__TASK DETAILS__
Extract the complete listing and output it unchanged.

__SUPPLIED MATERIAL__

(** [sprintf((char * )shortp_in_head, ...)] and the advance of the pointer. *)
Definition log_time : K printer unit :=
  s ← get;
  let l := time_record (tv s) in
  (if bool_decide (0 <= in_head s ∧ in_head s + lenZ l + 1 <= lenZ (in_mem s))
   then modify (set_in_mem (store (in_head s) (Some <$> (l ++ [0])) (in_mem s)))
   else oops OutOfBounds);;
  modify (λ s, set_in_head (shortp_incr_bp (in_head s) (lenZ l)) s).

(** [(PAGE_SIZE + shortp_out_tail - shortp_out_head) % PAGE_SIZE > SP_MIN_SPACE] *)
Definition room_to_wake (s : printer) : bool :=
  Z.rem (PAGE_SIZE + out_tail s - out_head s) PAGE_SIZE >? SP_MIN_SPACE.

Definition shortp_do_work (fuel : nat) : K printer unit :=
  modify (set_work_queued false);;
  shortp_wait fuel;;
  spin_lock;;
  s ← get;
  (if out_head s =? out_tail s then
     modify (set_output_active false);;
     del_timer
   else shortp_do_write);;
  modify (λ s, if room_to_wake s then set_out_wakes (out_wakes s + 1) s else s);;
  spin_unlock;;
  log_time.

Definition do_gettimeofday : K printer (Z * Z) :=
  sec ← call (kint "tv_sec"%string);
  usec ← call (kint "tv_usec"%string);
  mret (sec, usec).

Definition shortp_interrupt : K printer Z :=
  a ← gets output_active;
  if negb a then mret IRQ_NONE else
  t ← do_gettimeofday;
  modify (set_tv t);;
  queue_work;;
  mret IRQ_HANDLED.

(** The timer is no longer pending when its function runs. *)
Definition shortp_timeout : K printer unit :=
  modify (set_timer false);;
  a ← gets output_active;
  if negb a then mret tt else
  spin_lock;;
  sb ← gets wbase;
  status ← call (io_in (sb + SP_STATUS));
  if (Z.land status SP_SR_BUSY =? 0) || c_bool (Z.land status SP_SR_ACK) then
    add_timer;;
    spin_unlock
  else
    spin_unlock;;
    shortp_interrupt;;
    mret tt.

(** ** The module *)

Definition workqueue : resource := Res "workqueue" 0.
Definition in_page : resource := Res "page" 1.
Definition out_page : resource := Res "page" 2.
(** Starting a port up arms the timer or fails for want of memory, and shutting
    it down disarms it. *)
Lemma wp_tiny_startup p :
  wf false p → wp (documented (S:=uart_port) alone False) tiny_startup
    (λ r p', (r = 0 ∧ wf true p') ∨ (r = - ENOMEM ∧ p' = p)) p.
Proof.
  intros [Hb Hh Ht Htm]. unfold tiny_startup, add_timer. wp_step. wp_step. wp_step.
  destruct (utimer p) as [b|] eqn:E.
  - wp_step. cbn [negb]. wp_step. wp_step. wp_step. wp_step. eapply wp_deref; [exact E|].
    destruct b; [done|]. apply wp_modify. wp_step. left. by split_and!.
  - wp_step. wp_step. wp_step; [wp_step; cbn [negb]; wp_step; auto|].
    wp_step. apply wp_modify. wp_step. cbn [negb]. wp_step. wp_step. wp_step. wp_step.
    eapply wp_deref; [done|]. apply wp_modify. wp_step. left. by split_and!.
Qed.

Lemma wp_tiny_shutdown p :
  wf true p → wp (documented (S:=uart_port) alone False) tiny_shutdown (λ _ p', wf false p') p.
Proof.
  intros [Hb Hh Ht Htm]. unfold tiny_shutdown. do 3 wp_step. eapply wp_deref; [exact Htm|].
  by apply wp_modify.
Qed.

(** A failed registration leaves nothing behind. *)
Lemma tiny_init_balanced p :
  uregs p = empty_registry →
  wp (documented (S:=uart_port) alone False) tiny_init
    (λ r p', r ≠ 0 → uregs p' = empty_registry) p.
Proof.
  intros Hr. pose proof (nil_owned (St:=uart_port) p Hr) as Ho. unfold tiny_init.
  wp_step. apply wp_acquire.
  - cbn [Z.eqb negb]. set (p1 := set_registry _ _).
    assert (owned [uart_driver] p1) as H1 by by apply owned_add. clearbody p1.
    wp_step. apply wp_acquire; [by repeat wp_step|]. intros z _ Hz.
    rewrite (proj2 (Z.eqb_neq _ _)) by done. cbn [negb]. wp_step. apply wp_give_back. wp_step.
    intros _. refine (owned_nil (set_registry _ _) _). by apply owned_del.
  - intros z _ Hz. rewrite (proj2 (Z.eqb_neq _ _)) by done. cbn [negb]. by wp_step.
Qed.

(** ** Witnesses *)

Definition uart1 : uart_port :=
  Uart true (store 0 [Some 65; Some 66; Some 67] (uninit UART_XMIT_SIZE)) 3 0 0 false 4 0 (Some true)
    [] [] 0 empty_registry.

Lemma tiny_tx_chars_sends_witness :
  wp (documented (S:=uart_port) alone False) tiny_tx_chars (λ _ p', took 2 uart1 p') uart1.
Proof.
  eapply wp_mono; [apply (tiny_tx_chars_sends uart1)|].
  - split; [by vm_compute|by vm_compute|by vm_compute|done].
  - done.
  - done.
  - vm_compute. done.
  - intros _ p' [H _]. vm_compute (Z.min _ _) in H. exact H.
Defined.
(* ===== verification/MiscLoop.v ===== *)
(** * misc_loop_drv: a looped-back port (src/ldt/misc_loop_drv.c)

    What is written goes to [out_fifo]; the tasklet passes it byte by byte
    through a two-byte emulation of a port, from which it comes back into
    [in_fifo], where it is read. *)

From stdpp Require Import base tactics numbers list strings sets.
From S2P Require Import Prelude KMonad Registry FifoDev.
From Stdlib Require Import ZArith Lia.

Open Scope Z_scope.

(** ** Data *)

Definition MISC_DRV_TX : nat := 0.
Definition MISC_DRV_RX : nat := 0.
Definition MISC_DRV_TX_FULL : nat := 1.
Definition MISC_DRV_RX_READY : nat := 1.

Record loop_dev (F : Type) := LoopDev { queues : fifos F; port_emulation : list Z }.
Arguments LoopDev {F} _ _.
Arguments queues {F} _.
Arguments port_emulation {F} _.

#[export] Instance loop_fifos F : HasFifos (loop_dev F) F.
Proof.
  refine {| fifos_of := queues; set_fifos x s := LoopDev x (port_emulation s) |}; try done.
  by intros [].
Defined.

Section driver.
Context {F : Type} `{!Kfifo F}.
Local Abbreviation KL := (K (loop_dev F)).

(** ** Operations *)

(** [ioread8] and [iowrite8] of the emulated port. *)
Definition ioread8 (offset : nat) : KL Z :=
  p ← gets port_emulation;
  deref OutOfBounds (p !! offset).
Definition iowrite8 (value : Z) (offset : nat) : KL unit :=
  p ← gets port_emulation;
  deref OutOfBounds (p !! offset);;
  modify (λ s, LoopDev (queues s) (<[offset := u8 value]> (port_emulation s))).

Definition misc_loop_drv_isr : KL unit := tasklet_schedule.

__YOUR SOLUTION__
(** [sprintf((char * )shortp_in_head, ...)] and the advance of the pointer. *)
Definition log_time : K printer unit :=
  s ← get;
  let l := time_record (tv s) in
  (if bool_decide (0 <= in_head s ∧ in_head s + lenZ l + 1 <= lenZ (in_mem s))
   then modify (set_in_mem (store (in_head s) (Some <$> (l ++ [0])) (in_mem s)))
   else oops OutOfBounds);;
  modify (λ s, set_in_head (shortp_incr_bp (in_head s) (lenZ l)) s).

(** [(PAGE_SIZE + shortp_out_tail - shortp_out_head) % PAGE_SIZE > SP_MIN_SPACE] *)
Definition room_to_wake (s : printer) : bool :=
  Z.rem (PAGE_SIZE + out_tail s - out_head s) PAGE_SIZE >? SP_MIN_SPACE.

Definition shortp_do_work (fuel : nat) : K printer unit :=
  modify (set_work_queued false);;
  shortp_wait fuel;;
  spin_lock;;
  s ← get;
  (if out_head s =? out_tail s then
     modify (set_output_active false);;
     del_timer
   else shortp_do_write);;
  modify (λ s, if room_to_wake s then set_out_wakes (out_wakes s + 1) s else s);;
  spin_unlock;;
  log_time.

Definition do_gettimeofday : K printer (Z * Z) :=
  sec ← call (kint "tv_sec"%string);
  usec ← call (kint "tv_usec"%string);
  mret (sec, usec).

Definition shortp_interrupt : K printer Z :=
  a ← gets output_active;
  if negb a then mret IRQ_NONE else
  t ← do_gettimeofday;
  modify (set_tv t);;
  queue_work;;
  mret IRQ_HANDLED.

(** The timer is no longer pending when its function runs. *)
Definition shortp_timeout : K printer unit :=
  modify (set_timer false);;
  a ← gets output_active;
  if negb a then mret tt else
  spin_lock;;
  sb ← gets wbase;
  status ← call (io_in (sb + SP_STATUS));
  if (Z.land status SP_SR_BUSY =? 0) || c_bool (Z.land status SP_SR_ACK) then
    add_timer;;
    spin_unlock
  else
    spin_unlock;;
    shortp_interrupt;;
    mret tt.

(** ** The module *)

Definition workqueue : resource := Res "workqueue" 0.
Definition in_page : resource := Res "page" 1.
Definition out_page : resource := Res "page" 2.
(** Starting a port up arms the timer or fails for want of memory, and shutting
    it down disarms it. *)
Lemma wp_tiny_startup p :
  wf false p → wp (documented (S:=uart_port) alone False) tiny_startup
    (λ r p', (r = 0 ∧ wf true p') ∨ (r = - ENOMEM ∧ p' = p)) p.
Proof.
  intros [Hb Hh Ht Htm]. unfold tiny_startup, add_timer. wp_step. wp_step. wp_step.
  destruct (utimer p) as [b|] eqn:E.
  - wp_step. cbn [negb]. wp_step. wp_step. wp_step. wp_step. eapply wp_deref; [exact E|].
    destruct b; [done|]. apply wp_modify. wp_step. left. by split_and!.
  - wp_step. wp_step. wp_step; [wp_step; cbn [negb]; wp_step; auto|].
    wp_step. apply wp_modify. wp_step. cbn [negb]. wp_step. wp_step. wp_step. wp_step.
    eapply wp_deref; [done|]. apply wp_modify. wp_step. left. by split_and!.
Qed.

Lemma wp_tiny_shutdown p :
  wf true p → wp (documented (S:=uart_port) alone False) tiny_shutdown (λ _ p', wf false p') p.
Proof.
  intros [Hb Hh Ht Htm]. unfold tiny_shutdown. do 3 wp_step. eapply wp_deref; [exact Htm|].
  by apply wp_modify.
Qed.

(** A failed registration leaves nothing behind. *)
Lemma tiny_init_balanced p :
  uregs p = empty_registry →
  wp (documented (S:=uart_port) alone False) tiny_init
    (λ r p', r ≠ 0 → uregs p' = empty_registry) p.
Proof.
  intros Hr. pose proof (nil_owned (St:=uart_port) p Hr) as Ho. unfold tiny_init.
  wp_step. apply wp_acquire.
  - cbn [Z.eqb negb]. set (p1 := set_registry _ _).
    assert (owned [uart_driver] p1) as H1 by by apply owned_add. clearbody p1.
    wp_step. apply wp_acquire; [by repeat wp_step|]. intros z _ Hz.
    rewrite (proj2 (Z.eqb_neq _ _)) by done. cbn [negb]. wp_step. apply wp_give_back. wp_step.
    intros _. refine (owned_nil (set_registry _ _) _). by apply owned_del.
  - intros z _ Hz. rewrite (proj2 (Z.eqb_neq _ _)) by done. cbn [negb]. by wp_step.
Qed.

(** ** Witnesses *)

Definition uart1 : uart_port :=
  Uart true (store 0 [Some 65; Some 66; Some 67] (uninit UART_XMIT_SIZE)) 3 0 0 false 4 0 (Some true)
    [] [] 0 empty_registry.

Lemma tiny_tx_chars_sends_witness :
  wp (documented (S:=uart_port) alone False) tiny_tx_chars (λ _ p', took 2 uart1 p') uart1.
Proof.
  eapply wp_mono; [apply (tiny_tx_chars_sends uart1)|].
  - split; [by vm_compute|by vm_compute|by vm_compute|done].
  - done.
  - done.
  - vm_compute. done.
  - intros _ p' [H _]. vm_compute (Z.min _ _) in H. exact H.
Defined.
(* ===== verification/MiscLoop.v ===== *)
(** * misc_loop_drv: a looped-back port (src/ldt/misc_loop_drv.c)

    What is written goes to [out_fifo]; the tasklet passes it byte by byte
    through a two-byte emulation of a port, from which it comes back into
    [in_fifo], where it is read. *)

From stdpp Require Import base tactics numbers list strings sets.
From S2P Require Import Prelude KMonad Registry FifoDev.
From Stdlib Require Import ZArith Lia.

Open Scope Z_scope.

(** ** Data *)

Definition MISC_DRV_TX : nat := 0.
Definition MISC_DRV_RX : nat := 0.
Definition MISC_DRV_TX_FULL : nat := 1.
Definition MISC_DRV_RX_READY : nat := 1.

Record loop_dev (F : Type) := LoopDev { queues : fifos F; port_emulation : list Z }.
Arguments LoopDev {F} _ _.
Arguments queues {F} _.
Arguments port_emulation {F} _.

#[export] Instance loop_fifos F : HasFifos (loop_dev F) F.
Proof.
  refine {| fifos_of := queues; set_fifos x s := LoopDev x (port_emulation s) |}; try done.
  by intros [].
Defined.

Section driver.
Context {F : Type} `{!Kfifo F}.
Local Abbreviation KL := (K (loop_dev F)).

(** ** Operations *)

(** [ioread8] and [iowrite8] of the emulated port. *)
Definition ioread8 (offset : nat) : KL Z :=
  p ← gets port_emulation;
  deref OutOfBounds (p !! offset).
Definition iowrite8 (value : Z) (offset : nat) : KL unit :=
  p ← gets port_emulation;
  deref OutOfBounds (p !! offset);;
  modify (λ s, LoopDev (queues s) (<[offset := u8 value]> (port_emulation s))).

Definition misc_loop_drv_isr : KL unit := tasklet_schedule.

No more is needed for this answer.